Les astronomes ont découvert une vue sans précédent des derniers instants d'une étoile mourante, offrant un aperçu rare de la façon dont l'univers recycle ses matières premières. En utilisant des techniques d'imagerie avancées, les chercheurs ont identifié un réseau de structures en forme d'arc dans la nébuleuse de l'Hélix, révélant comment des fragments d'une étoile morte depuis longtemps sont déchirés et dispersés dans l'espace interstellaire.
Située à environ 650 années-lumière de la Terre, la nébuleuse de l'Hélix est l'une des nébuleuses planétaires les plus proches et les plus étudiées. Les chercheurs avaient initialement l'intention d'utiliser la nébuleuse comme cible d'étalonnage pour leur instrument, qui combine des images de centaines de téléobjectifs pour étudier le gaz ionisé diffus entre les étoiles.
Ces structures sont visibles dans l'image MOTHRA Hα de la nébuleuse de l'Hélix, en particulier sur le côté est de la nébuleuse, où les chercheurs ont identifié au moins 22 arcs distincts. Certaines de ces caractéristiques avaient été aperçues lors d'observations antérieures, mais leur véritable nature et leur étendue sont restées incertaines jusqu'à présent. Les nouvelles données révèlent que ces arcs font partie d'un modèle plus large, suggérant un processus continu de fragmentation et de dispersion de la matière stellaire.

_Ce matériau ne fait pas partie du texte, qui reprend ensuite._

(** [bot.on(['photo', 'document', 'text'])]; [next()] hands the update to
    handlers that follow, of which there is none with an effect. *)
Definition on_proof (env : Env) (ctx : ProofCtx) : M unit :=
  if proof_is_bot ctx then mret tt
  else if negb (proof_private ctx) then mret tt
  else if starts_with_slash (proof_text ctx) then mret tt
  else
    let userId := proof_from ctx in
    let username := display_username (proof_username ctx) in
    let name := display_name (proof_first_name ctx) (proof_last_name ctx) in
    let adminId := ADMIN_CHAT_ID (cfg env) in
    if negb (truthy_num adminId) then ignore (tg env (reply MsgNoAdmin))
    else
      _ ← tg env (reply MsgProofReceived);
      match proof_photo ctx, proof_document ctx, proof_text ctx with
      | Some fileId, _, _ =>
          ignore (tg env (sendPhoto adminId fileId (MsgReview name username userId None)))
      | None, Some fileId, _ =>
          ignore (tg env (sendDocument adminId fileId (MsgReview name username userId None)))
      | None, None, Some (String c t) =>
          ignore (tg env (sendMessage adminId
                            (MsgReview name username userId (Some (String c t)))))
      | _, _, _ => mret tt
      end.

(** ** Approve / reject callbacks (index.js 441-524) *)

Inductive MsgKind : Type := MediaMsg | TextMsg | OtherMsg.

Record CbCtx := mkCbCtx {
  cb_data : string;      (* ctx.callbackQuery.data *)
  cb_from : Z;           (* ctx.from.id *)
  cb_msg : MsgKind       (* photo or document, text, neither *)
}.

Definition appendStatus (env : Env) (k : MsgKind) (extra : Status) : M unit :=
  match k with
  | MediaMsg => ignore (tg env (editMessageCaption extra))
  | TextMsg => ignore (tg env (editMessageText extra))
  | OtherMsg => mret tt
  end.

(** [bot.on('callback_query')] *)
Definition callback_query (env : Env) (ctx : CbCtx) : M unit :=
  try_catch
    (if negb (strict_eq (Num (cb_from ctx)) (ADMIN_CHAT_ID (cfg env))) then
       ignore (tg env (answerCbQuery CbDenied true))
     else
       let cb := parseCallback (cb_data ctx) in
       if String.eqb (action cb) "approve" then
         expiresAt ← grantSubscription env (userId cb) SUBSCRIPTION_DAYS;
         _ ← handleReferralOnFirstPayment env (userId cb);
         inviteLink ← createUniqueInviteLink env (userId cb) expiresAt;
         let formattedDate := formatDate expiresAt in
         _ ← tg env (sendMessage (userId cb) (MsgApproved formattedDate inviteLink));
         _ ← tg env (sendMessage (userId cb) MsgGuide);
         _ ← appendStatus env (cb_msg ctx) (StApproved formattedDate);
         ignore (tg env (answerCbQuery CbSent false))
       else if String.eqb (action cb) "reject" then
         _ ← tg env (sendMessage (userId cb) MsgRejected);
         _ ← appendStatus env (cb_msg ctx) StRejected;
         ignore (tg env (answerCbQuery CbRejected false))
       else mret tt)
    (fun _ => tg_logged env (answerCbQuery CbError true)).

(** ** The bot as a transition system *)

(** Every update the process reacts to, and the timer tick of the sweep
    (run once after launch and then every 15 minutes). *)
Inductive Op : Type :=
| OpStart (ctx : StartCtx)
| OpWhoami (from : Z)
| OpStatus (from : Z)
| OpReferidos (from : Z)
| OpAdmin (from : Z)
| OpPagar
| OpProof (ctx : ProofCtx)
| OpCallback (ctx : CbCtx)
| OpSweep.

Definition handler (env : Env) (op : Op) : M unit :=
  match op with
  | OpStart ctx => start env ctx
  | OpWhoami from => whoami env from
  | OpStatus from => status env from
  | OpReferidos from => referidos env from
  | OpAdmin from => admin env from
  | OpPagar => pagar env
  | OpProof ctx => on_proof env ctx
  | OpCallback ctx => callback_query env ctx
  | OpSweep => checkExpirations env
  end.

(** What the store shows to the next [loadDb]. *)
Definition ledger (w : World) : gmap string UserRecord :=
  users (default empty_db (disk w)).

(** ** Vocabulary of the statements *)

Definition is_digit (c : ascii) : bool :=
  let n := nat_of_ascii c in (48 <=? n)%nat && (n <=? 57)%nat.

Definition not_char (x : ascii) (c : ascii) : bool := negb (Ascii.eqb c x).

(** The stacking rule in the words of the specification: from the old
    expiration when it is present and later than [now], from [now]
    otherwise. *)
Definition stacked (now ms : Z) (old : option Z) : Z :=
  match old with
  | Some t => if now <? t then t + ms else now + ms
  | None => now + ms
  end.

(** Whether a transport call resolved. *)
Definition resolved (r : option string) : bool :=
  match r with Some _ => true | None => false end.

(** The event is an acknowledgement of a button click. *)
Definition is_ack (e : Event) : Prop :=
  exists text alert ok, e = TgEv (answerCbQuery text alert) ok.

(** The test of the sweep: [data.expiresAt] is truthy and [<= now]. *)
Definition stale (now : Z) (u : UserRecord) : bool :=
  truthy (expiresAt u) && (or0 (expiresAt u) <=? now).

(** What one pass of the loop of the sweep does to a record. *)
Definition sweep_record (now : Z) (u : UserRecord) : UserRecord :=
  if stale now u then set_expiresAt None u else u.

(** A computation that never writes the file. *)
Definition keeps_disk {A} (m : M A) : Prop := forall w, disk (m w).2 = disk w.

(** [m] maintains the property [J] of the stored ledger, and what it
    returns satisfies [Q]. *)
Definition inv_safe {A} (J : gmap string UserRecord -> Prop) (m : M A) (Q : A -> Prop)
  : Prop :=
  forall w, J (ledger w) -> J (ledger (m w).2) /\ forall a, (m w).1 = Ret a -> Q a.

Definition safe {A} (J : gmap string UserRecord -> Prop) (m : M A) : Prop :=
  inv_safe J m (fun _ => True).

(** No record names its own key as referrer. *)
Definition no_self_ref (m : gmap string UserRecord) : Prop :=
  forall k u r, m !! k = Some u -> referredBy u = Some r -> k <> String_of_Z r.

(** Properties of a ledger that survive every write that leaves
    [referredBy] alone: the replacement of a record, the creation of a
    zero-value record, a pass over all records. *)
Class LedgerInv (J : gmap string UserRecord -> Prop) : Prop := {
  inv_put : forall (m : gmap string UserRecord) k u u',
    J m -> m !! k = Some u -> referredBy u' = referredBy u -> J (<[k := u']> m);
  inv_new : forall (m : gmap string UserRecord) k,
    J m -> m !! k = None -> J (<[k := zero_user]> m);
  inv_fmap : forall (m : gmap string UserRecord) (f : UserRecord -> UserRecord),
    (forall u, referredBy (f u) = referredBy u) -> J m -> J (f <$> m)
}.

(** The record a grant of [baseDays] at [now] makes of [old]. *)
Definition granted (now baseDays : Z) (old : UserRecord) : UserRecord :=
  {| expiresAt := Some (extend now ((baseDays + or0 (bonusDays old)) * DAY_MS)
                          (expiresAt old));
     referredBy := referredBy old;
     referralsCount := referralsCount old;
     firstPaymentDone := firstPaymentDone old;
     totalPaidCycles := Some (or0 (totalPaidCycles old) + 1);
     bonusDays := Some 0 |}.

(** Transport call [c] was issued (whatever its outcome) in [t]. *)
Definition attempted (c : TgCall) (t : list Event) : Prop :=
  exists ok, TgEv c ok ∈ t.

(** The edit of the review message, by its kind. *)
Definition status_edit (k : MsgKind) (extra : Status) : list TgCall :=
  match k with
  | MediaMsg => [editMessageCaption extra]
  | TextMsg => [editMessageText extra]
  | OtherMsg => []
  end.

(** The events of calls that all resolved. *)
Definition all_ok (cs : list TgCall) : list Event := (fun c => TgEv c true) <$> cs.

(** The operations that may write the file: the three whose handlers
    call [saveDb]. *)
Definition may_write (op : Op) : bool :=
  match op with
  | OpStart _ | OpCallback _ | OpSweep => true
  | _ => false
  end.

(** Where a proof of payment goes: the photo if there is one, else the
    document, else the text. *)
Definition forwarded (admin : JsNum) (ctx : ProofCtx) : list TgCall :=
  let review := MsgReview (display_name (proof_first_name ctx) (proof_last_name ctx))
                  (display_username (proof_username ctx)) (proof_from ctx) in
  match proof_photo ctx, proof_document ctx, proof_text ctx with
  | Some fileId, _, _ => [sendPhoto admin fileId (review None)]
  | None, Some fileId, _ => [sendDocument admin fileId (review None)]
  | None, None, Some (String c t) => [sendMessage admin (review (Some (String c t)))]
  | _, _, _ => []
  end.

(** A subscription that is running at [now]: [expiresAt] is present, is
    not [0], and is later than [now]. *)
Definition active (now : Z) (u : UserRecord) : Prop :=
  exists e, expiresAt u = Some e /\ e <> 0 /\ now < e.

#[global] Instance active_dec now u : Decision (active now u).
Proof.
  unfold active. destruct (expiresAt u) as [e|].
  - destruct (decide (e <> 0 /\ now < e)) as [H|H].
    + left. by exists e.
    + right. intros (e' & [= <-] & H'). by apply H.
  - right. by intros (e & He & _).
Defined.

(** ** Sample configurations and stores *)

Definition cfg_channel : Config :=
  {| CHANNEL_ID := Some "-1001234"; CHANNEL_INVITE_LINK := Some "https://t.me/+static";
     ADMIN_CHAT_ID := Num 99 |}.

Definition cfg_link_only : Config :=
  {| CHANNEL_ID := None; CHANNEL_INVITE_LINK := Some "https://t.me/+static";
     ADMIN_CHAT_ID := Num 99 |}.

(** Every transport call succeeds, every write succeeds, the clock stands
    at [now]. *)
Definition env_at (c : Config) (now : Z) : Env :=
  {| cfg := c; BOT_USERNAME := "VipBot"; clock := fun _ => now;
     transport := fun _ _ => Some "https://t.me/+single";
     fs_write_ok := fun _ => true |}.


Definition world_of (d : option Db) : World :=
  {| disk := d; ticks := 0; trace := [] |}.

Definition alice : UserRecord :=
  {| expiresAt := Some 5000000000; referredBy := None; referralsCount := Some 0;
     firstPaymentDone := true; totalPaidCycles := Some 1; bonusDays := Some 0 |}.

Definition bob : UserRecord :=
  {| expiresAt := None; referredBy := Some 1001; referralsCount := Some 0;
     firstPaymentDone := false; totalPaidCycles := Some 0; bonusDays := Some 0 |}.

Ici, les chercheurs ont trouvé une série de chocs d'arc qui varient considérablement en taille et en clarté en fonction de leur proximité de l'étoile centrale. Plus près du noyau, les chocs sont grands, minces et nettement définis, tandis que plus loin, ils deviennent plus petits, plus diffus et de plus en plus fragmentés. Cette variation suggère que les amas de débris stellaires s'érodent progressivement à mesure qu'ils voyagent vers l'extérieur, perdant éventuellement leur cohérence et se fondant dans l'environnement interstellaire. Selon van Dokkum, les résultats soulignent l'importance de comprendre comment les éjects stellaires contribuent à l'enrichissement chimique des galaxies.

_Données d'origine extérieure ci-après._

(** X1.  For a threshold [t >= 0], [soft_threshold] is the identity at
    [t = 0], and it shrinks every entry towards zero by [t]: the magnitude
    of an entry of the result is [max(|x| - t, 0)], not above [|x|], and an
    entry that is not zero keeps the sign of [x]. *)
Theorem soft_threshold_shrinks (X : matrix) (t : R) :
  0 <= t ->
  soft_threshold X 0 = Returned X /\
  exists Y, soft_threshold X t = Returned Y /\
    forall i j x, entry X i j = Some x ->
      exists y, entry Y i j = Some y /\
        Rabs y = Rmax (Rabs x - t) 0 /\ Rabs y <= Rabs x /\
        (y <> 0 -> sign y = sign x).
Proof.
  intros Ht. split.
  - unfold soft_threshold. f_equal. apply mmap_id. intros x.
    destruct (soft_threshold_elt_cases 0 x) as [[H1 ->]|[[H1 ->]|[H1 ->]]]; lra.
  - eexists. split; [reflexivity|]. intros i j x Hx.
    exists (soft_threshold_elt t x). rewrite entry_mmap, Hx.
    split; [reflexivity|].
    destruct (soft_threshold_elt_cases t x Ht) as [[H1 ->]|[[H1 ->]|[H1 ->]]];
      unfold Rmax; destruct (Rle_dec _ _) as [Hm|Hm]; revert Hm;
      unfold Rabs; repeat destruct (Rcase_abs _); intros Hm;
      repeat split; try lra; intros Hy; try lra;
      destruct (sign_cases x) as [[H3 ->]|[[H3 ->]|[H3 ->]]]; try lra;
      match goal with |- sign ?z = _ =>
        destruct (sign_cases z) as [[H4 ->]|[[H4 ->]|[H4 ->]]] end; lra.
Qed.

Le télescope MOTHRA, actuellement en construction à l'observatoire El Sauce au Chili, représente un bond en avant significatif dans les capacités d'observation. Conçu pour combiner des images de 1140 téléobjectifs, le système fournira une résolution inégalée pour l'étude du gaz diffus et des objets célestes distants.

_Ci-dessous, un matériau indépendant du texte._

(** * Generic Webhook Action: a shallow embedding of the JavaScript action

    The development follows the sources of the action:
    - [src/script.mjs], first document (and [dist/index.js], which differs
      from it only in the names ADDRESS / BASE_URL and BEARER_AUTH_TOKEN /
      AUTH_TOKEN): the original action, with the URL composed inline and a
      bearer token as the only automatic authentication ([Legacy] below);
    - the bundled action with the authentication utilities inlined:
      [getClientCredentialsToken], [getAuthorizationHeader], [getBaseURL],
      and an [invoke] that adds a User-Agent and fails on a status that is
      not accepted ([Bundle] below);
    - [makeWebhookRequest], [error] and [halt], which are the same text in
      every version.
    - [src/script.mjs], second document: the action that imports the
      utilities; its URL and authorization blocks are the bundle's word for
      word, it resolves templates in the parameters first, adds no
      User-Agent and returns the success flag instead of failing
      ([Templated] below).  The template resolver belongs to the utilities
      package and is not among the sources: it is a parameter.

    JavaScript values are modelled with an explicit heap, so that an object
    handed in by the caller and the [headers] variable of [invoke] can be the
    same object.  The runtime (JSON, fetch, the clock, the wording of the
    engine's own TypeErrors) is a [Platform] record the program is
    parameterised by.

    Modelling choices: strings are sequences of Latin-1 code units; numbers
    are integers (status codes are); objects are ordinary extensible objects
    with own data properties only, so that built-in methods are the ones of
    the prototypes; [toUpperCase] acts on ASCII letters, which is all a
    method name has. *)

From Stdlib Require Import ZArith String Ascii List Bool Lia DecimalString.
From stdpp Require Import base option list gmap strings.

Local Open Scope string_scope.
Local Open Scope list_scope.
Local Open Scope Z_scope.

(** ** Strings *)

(** JavaScript strings are modelled as sequences of Latin-1 code units. *)

Module Str.

(** [s.startsWith(p)] *)
Fixpoint startsWith (s p : string) {struct p} : bool :=
  match p, s with
  | EmptyString, _ => true
  | String _ _, EmptyString => false
  | String c p', String d s' => Ascii.eqb c d && startsWith s' p'
  end.

(** [s.endsWith(p)] *)
Fixpoint endsWith (s p : string) : bool :=
  String.eqb s p ||
  match s with
  | EmptyString => false
  | String _ s' => endsWith s' p
  end.

(** [s.includes(p)] *)
Fixpoint includes (s p : string) : bool :=
  startsWith s p ||
  match s with
  | EmptyString => false
  | String _ s' => includes s' p
  end.

(** [s.substring(1)] *)
Definition substring1 (s : string) : string :=
  match s with
  | EmptyString => EmptyString
  | String _ s' => s'
  end.

(** [s.slice(0, -1)] *)
Fixpoint slice_0_m1 (s : string) : string :=
  match s with
  | EmptyString => EmptyString
  | String _ EmptyString => EmptyString
  | String c s' => String c (slice_0_m1 s')
  end.

Definition upper_ascii (c : ascii) : ascii :=
  let n := nat_of_ascii c in
  if (Nat.leb 97 n && Nat.leb n 122)%bool then ascii_of_nat (n - 32) else c.

(** [s.toUpperCase()], on ASCII letters. *)
Fixpoint toUpperCase (s : string) : string :=
  match s with
  | EmptyString => EmptyString
  | String c s' => String (upper_ascii c) (toUpperCase s')
  end.

(** A string is truthy when it is not empty. *)
Definition nonempty (s : string) : bool :=
  match s with
  | EmptyString => false
  | String _ _ => true
  end.

End Str.

(** ** Base64 ([btoa]) *)

Module Base64.

Definition alphabet : string :=
  "ABCDEFGHIJKLMNOPQRSTUVWXYZabcdefghijklmnopqrstuvwxyz0123456789+/".

Definition digit (n : N) : ascii :=
  match String.get (N.to_nat n) alphabet with
  | Some c => c
  | None => "="%char
  end.

Fixpoint encode (l : list N) : string :=
  match l with
  | [] => ""
  | [a] =>
      String (digit (a / 4))
        (String (digit ((a mod 4) * 16)) "==")
  | [a; b] =>
      String (digit (a / 4))
        (String (digit ((a mod 4) * 16 + b / 16))
           (String (digit ((b mod 16) * 4)) "="))
  | a :: b :: c :: rest =>
      String (digit (a / 4))
        (String (digit ((a mod 4) * 16 + b / 16))
           (String (digit ((b mod 16) * 4 + c / 64))
              (String (digit (c mod 64)) (encode rest))))
  end%N.

Definition btoa (s : string) : string :=
  encode (map N_of_ascii (list_ascii_of_string s)).

End Base64.

(** ** Values, objects and the heap *)

Abbreviation loc := nat.

Inductive value :=
| VUndefined
| VNull
| VBool (b : bool)
| VNum (n : Z)
| VStr (s : string)
| VRef (l : loc).

Inductive oclass := Plain | Array.

(** An object: its class, its indexed elements (arrays) and its named own
    properties. *)
Record object := Obj {
  o_class : oclass;
  o_elems : list value;
  o_props : gmap string value }.

Abbreviation heap := (list object).

Definition value_eqb (a b : value) : bool :=
  match a, b with
  | VUndefined, VUndefined => true
  | VNull, VNull => true
  | VBool x, VBool y => Bool.eqb x y
  | VNum x, VNum y => Z.eqb x y
  | VStr x, VStr y => String.eqb x y
  | VRef x, VRef y => Nat.eqb x y
  | _, _ => false
  end.

(** ToBoolean *)
Definition truthy (v : value) : bool :=
  match v with
  | VUndefined | VNull => false
  | VBool b => b
  | VNum n => negb (n =? 0)
  | VStr s => Str.nonempty s
  | VRef _ => true
  end.

Definition typeof (v : value) : string :=
  match v with
  | VUndefined => "undefined"
  | VNull => "object"
  | VBool _ => "boolean"
  | VNum _ => "number"
  | VStr _ => "string"
  | VRef _ => "object"
  end.

Definition isArray (h : heap) (v : value) : bool :=
  match v with
  | VRef l =>
      match h !! l with
      | Some (Obj Array _ _) => true
      | _ => false
      end
  | _ => false
  end.

(** An optional string parameter ([undefined] when absent) as a value. *)
Definition of_opt (o : option string) : value :=
  match o with
  | Some s => VStr s
  | None => VUndefined
  end.

(** The string behind a truthy optional string. *)
Definition truthy_str (o : option string) : option string :=
  match o with
  | Some s => if Str.nonempty s then Some s else None
  | None => None
  end.

(** Own properties of the object a value refers to (none for a primitive). *)
Definition props_of (h : heap) (v : value) : gmap string value :=
  match v with
  | VRef l =>
      match h !! l with
      | Some o => o_props o
      | None => ∅
      end
  | _ => ∅
  end.

(** JSON documents, as [JSON.parse] produces them. *)
#[warnings="-register-all"]
Inductive json :=
| JNull
| JBool (b : bool)
| JNum (n : Z)
| JStr (s : string)
| JArr (items : list json)
| JObj (fields : list (string * json)).

(** Materialise a parsed document as fresh objects at the end of the heap.
    A repeated key keeps its last value. *)
Fixpoint alloc_json (j : json) (h : heap) : value * heap :=
  match j with
  | JNull => (VNull, h)
  | JBool b => (VBool b, h)
  | JNum n => (VNum n, h)
  | JStr s => (VStr s, h)
  | JArr items =>
      let '(vs, h') :=
        (fix go (js : list json) (h : heap) : list value * heap :=
           match js with
           | [] => ([], h)
           | j :: js' =>
               let '(v, h1) := alloc_json j h in
               let '(vs, h2) := go js' h1 in
               (v :: vs, h2)
           end) items h in
      (VRef (length h'), h' ++ [Obj Array vs ∅])
  | JObj fields =>
      let '(ps, h') :=
        (fix go (fs : list (string * json)) (h : heap)
           : gmap string value * heap :=
           match fs with
           | [] => (∅, h)
           | (k, j) :: fs' =>
               let '(v, h1) := alloc_json j h in
               let '(ps, h2) := go fs' h1 in
               (match ps !! k with Some _ => ps | None => <[k := v]> ps end, h2)
           end) fields h in
      (VRef (length h'), h' ++ [Obj Plain [] ps])
  end.

(** ** Errors, requests, responses *)

Record exn := mkExn { ename : string; message : string }.

(** [new Error(msg)] *)
Definition Error (msg : string) : exn := mkExn "Error" msg.

Inductive outcome (A : Type) :=
| Return (a : A)
| Throw (e : exn).
Arguments Return {A} a.
Arguments Throw {A} e.

(** What [fetch] is called with: the URL and the [options] object, with the
    own properties of [options.headers] as they are at the call. *)
Record request := mkRequest {
  req_url : string;
  req_method : string;
  req_headers : gmap string value;
  req_body : option value }.

(** A response: [text_after_json] is what [text()] gives once [json()] has
    failed. *)
Record response := mkResponse {
  status : Z;
  statusText : string;
  ok : bool;
  text : outcome string;
  json_body : outcome json;
  text_after_json : outcome string }.

(** The engine's own TypeErrors. *)
Inductive fault :=
| ReadOfNullish (v : value) (key : string)
| WriteOnPrimitive (v : value) (key : string)
| NotAFunction (v : value) (key : string).

Record Platform := mkPlatform {
  JSON_parse : string -> outcome json;
  JSON_stringify : heap -> value -> outcome string;
  ToString_other : heap -> value -> string;
  fetch_oracle : list request -> request -> outcome response;
  fault_message : fault -> string;
  form_urlencode : list (string * string) -> string;
  Date_toISOString : list request -> string }.

(** ** The state and error monad *)

Record state := mkState {
  st_heap : heap;
  st_log : list request }.

Definition M (A : Type) : Type := state -> outcome A * state.

Definition ret {A} (a : A) : M A := fun s => (Return a, s).

Definition throw {A} (e : exn) : M A := fun s => (Throw e, s).

Definition bind {A B} (m : M A) (k : A -> M B) : M B :=
  fun s =>
    match m s with
    | (Return a, s') => k a s'
    | (Throw e, s') => (Throw e, s')
    end.

(** [try { m } catch (e) { handler e }] *)
Definition try_catch {A} (m : M A) (handler : exn -> M A) : M A :=
  fun s =>
    match m s with
    | (Return a, s') => (Return a, s')
    | (Throw e, s') => handler e s'
    end.

Definition lift {A} (o : outcome A) : M A := fun s => (o, s).

Declare Scope js_scope.
Delimit Scope js_scope with js.
Notation "x <- m ;; k" := (bind m (fun x => k))
  (at level 100, m at next level, right associativity) : js_scope.
Notation "m ;;; k" := (bind m (fun _ => k))
  (at level 100, right associativity) : js_scope.
Local Open Scope js_scope.

Definition get_heap : M heap := fun s => (Return (st_heap s), s).

Definition get_log : M (list request) := fun s => (Return (st_log s), s).

(** A fresh object; its reference is the next free location. *)
Definition alloc (o : object) : M value :=
  fun s =>
    (Return (VRef (length (st_heap s))),
     mkState (st_heap s ++ [o]) (st_log s)).

Definition new_object : M value := alloc (Obj Plain [] ∅).
Definition new_array : M value := alloc (Obj Array [] ∅).

Definition materialise (j : json) : M value :=
  fun s =>
    let '(v, h) := alloc_json j (st_heap s) in
    (Return v, mkState h (st_log s)).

Les données actuelles, recueillies au cours d'une brève période d'exposition, démontrent déjà le potentiel de l'instrument pour découvrir des structures cachées dans le cosmos. Les observations futures avec un MOTHRA pleinement opérationnel pourraient donner des informations encore plus détaillées sur les mécanismes qui conduisent l'évolution galactique.
À chaque nouvelle observation, notre compréhension des cycles de naissance, de mort et de renaissance de l'univers devient de plus en plus profonde.